L'allungo del motore determina un vantaggio sul rettilineo di partenza, dove si guadagnano metri alla bicilindrica italiana, che però poi si rifà in fase di staccata e inserimento per poi sopravanzare nel volgere di poche curve. Anche in uscita di curva l'italiana sembra averne di più, ma solo nelle prime fasi di apertura gas, poi la spinta del quattro cilindri si fa sentire come il rabbioso sound di scarico!
L'impegno richiesto dalla superbike tedesca, fin tanto che la si sfrutta al cinquanta per cento è decisamente alla portata di molti, caratteristica fra le più apprezzate della S 1000 RR. Se però si cerca di sfruttarne appieno le prestazioni l'impegno fisico cresce in maniera esponenziale, così come aumentano le reazioni di sottosterzo in uscita di curva e lo sforzo nei cambi di direzione nelle curve in sequenza.
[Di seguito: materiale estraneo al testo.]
(** * Field-sensitive pruned liveness: a shallow embedding

    This development embeds the analysis of
    [lib/SIL/Utils/FieldSensitivePrunedLiveness.cpp] and states its
    properties.  The first part holds the definitions, in the order of the
    source file; the second part holds the lemmas and theorems. *)

From Stdlib Require Import ZArith List Lia Bool Sorted.
From stdpp Require Import gmap sets list.

Local Open Scope Z_scope.

#[local] Set Warnings "-register-all,-clear-no-such-hyp".

(* ===================================================================== *)
(** * Part I: definitions                                                  *)
(* ===================================================================== *)

(** ** Machine arithmetic

    Sub-element counts and offsets are C++ [unsigned] values; additions wrap
    modulo [2^32]. *)

Definition UnsignedModulus : Z := 2 ^ 32.

Definition wrapUnsigned (z : Z) : Z := z mod UnsignedModulus.

(** ** The type tree

    What [TypeSubElementCount] asks of a [SILType]: is it a tuple (with its
    element types), a struct (whether its storage is unreferenceable, whether
    it is a value type with a deinit, and the types of its stored properties
    in declaration order), or an enum (its elements in declaration order,
    each with the type of its associated values when it has any). *)

Inductive SILType : Type :=
| TupleType (elementTypes : list SILType)
| StructType (hasUnreferenceableStorage : bool) (isValueTypeWithDeinit : bool)
             (storedProperties : list SILType)
| EnumType (allElements : list (option SILType))
| OtherType.

(** ** [TypeSubElementCount::TypeSubElementCount] *)

Fixpoint TypeSubElementCount (type : SILType) : Z :=
  match type with
  | TupleType elementTypes =>
      fold_left
        (fun numElements elt => wrapUnsigned (numElements + TypeSubElementCount elt))
        elementTypes 0
  | StructType false withDeinit storedProperties =>
      let numElements :=
        fold_left
          (fun numElements field =>
             wrapUnsigned (numElements + TypeSubElementCount field))
          storedProperties 0 in
      let number := if withDeinit then wrapUnsigned (numElements + 1) else numElements in
      if number =? 0 then 1 else number
  | StructType true _ _ => 1
  | EnumType allElements =>
      let numElements :=
        fold_left
          (fun numElements eltDecl =>
             match eltDecl with
             | None => numElements
             | Some elt => Z.max numElements (TypeSubElementCount elt)
             end)
          allElements 0 in
      wrapUnsigned (numElements + 1)
  | OtherType => 1
  end.

(** The running sum of the loops [finalSubElementOffset += TypeSubElementCount(..)]. *)
Definition addSubElementCounts (offset : Z) (types : list SILType) : Z :=
  fold_left (fun acc ty => wrapUnsigned (acc + TypeSubElementCount ty)) types offset.

(** ** Values and projections

    A value is identified by [valueID] (pointer identity in the source).  A
    projection carries the operand that the offset walk follows:
    [getOperand()] for all kinds but [StoreBorrowInst], where it is
    [getDest()]. *)

Inductive ProjectionKind : Type :=
| ProjectBoxInst
| BeginAccessInst
| StoreBorrowInst
| MoveOnlyWrapperToCopyableAddrInst
| TupleElementAddrInst (fieldIndex : nat)
| StructElementAddrInst (field : nat)
| UncheckedTakeEnumDataAddrInst
| InitEnumDataAddrInst
| BeginBorrowInst
| CopyValueInst
| MoveOnlyWrapperToCopyableValueInst
| TupleExtractInst (fieldIndex : nat)
| DestructureStructResult (index : nat)
| DestructureTupleResult (index : nat)
| OtherMultipleValueInstructionResult
| StructExtractInst (field : nat)
| UncheckedEnumDataInst
| OtherInst.

Inductive SILValue : Type :=
| BaseValue (id : nat) (type : SILType)
| Projection (id : nat) (type : SILType) (kind : ProjectionKind) (operand : SILValue).

Definition valueID (v : SILValue) : nat :=
  match v with
  | BaseValue id _ => id
  | Projection id _ _ _ => id
  end.

Definition getType (v : SILValue) : SILType :=
  match v with
  | BaseValue _ ty => ty
  | Projection _ ty _ _ => ty
  end.

Definition sameValue (a b : SILValue) : bool := Nat.eqb (valueID a) (valueID b).

(** Element types of a tuple type and stored property types of a struct
    type, as [getTupleElementType] and [getFieldType] give them on verified
    SIL (where the operand of a tuple projection has tuple type, and so on). *)
Definition tupleElementTypes (ty : SILType) : list SILType :=
  match ty with
  | TupleType elementTypes => elementTypes
  | _ => []
  end.

Definition storedPropertyTypes (ty : SILType) : list SILType :=
  match ty with
  | StructType _ _ storedProperties => storedProperties
  | _ => []
  end.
A Monza tutte queste sensazioni sfumano, diventando quasi dei punti di forza.
Il cambio della tedesca ci è piaciuto per quanto riguarda gli innesti aiutati dal quick-shift, mentre la scalata assistita ha bisogno di un piccolo periodo di rodaggio a causa della sensibilità del comando, che rifiuta il passaggio al rapporto inferiore se il comando del gas non è perfettamente chiuso. Inoltre la risposta della leva è alquanto gommosa, priva di gradini o resistenze che confermino al pilota l'avvenuto passaggio di rapporto. L'unica soluzione è allora quella di buttare un occhio al display sul cruscotto, che nelle fasi concitate di una staccata, magari da sesta/seconda, non è proprio il massimo della vita!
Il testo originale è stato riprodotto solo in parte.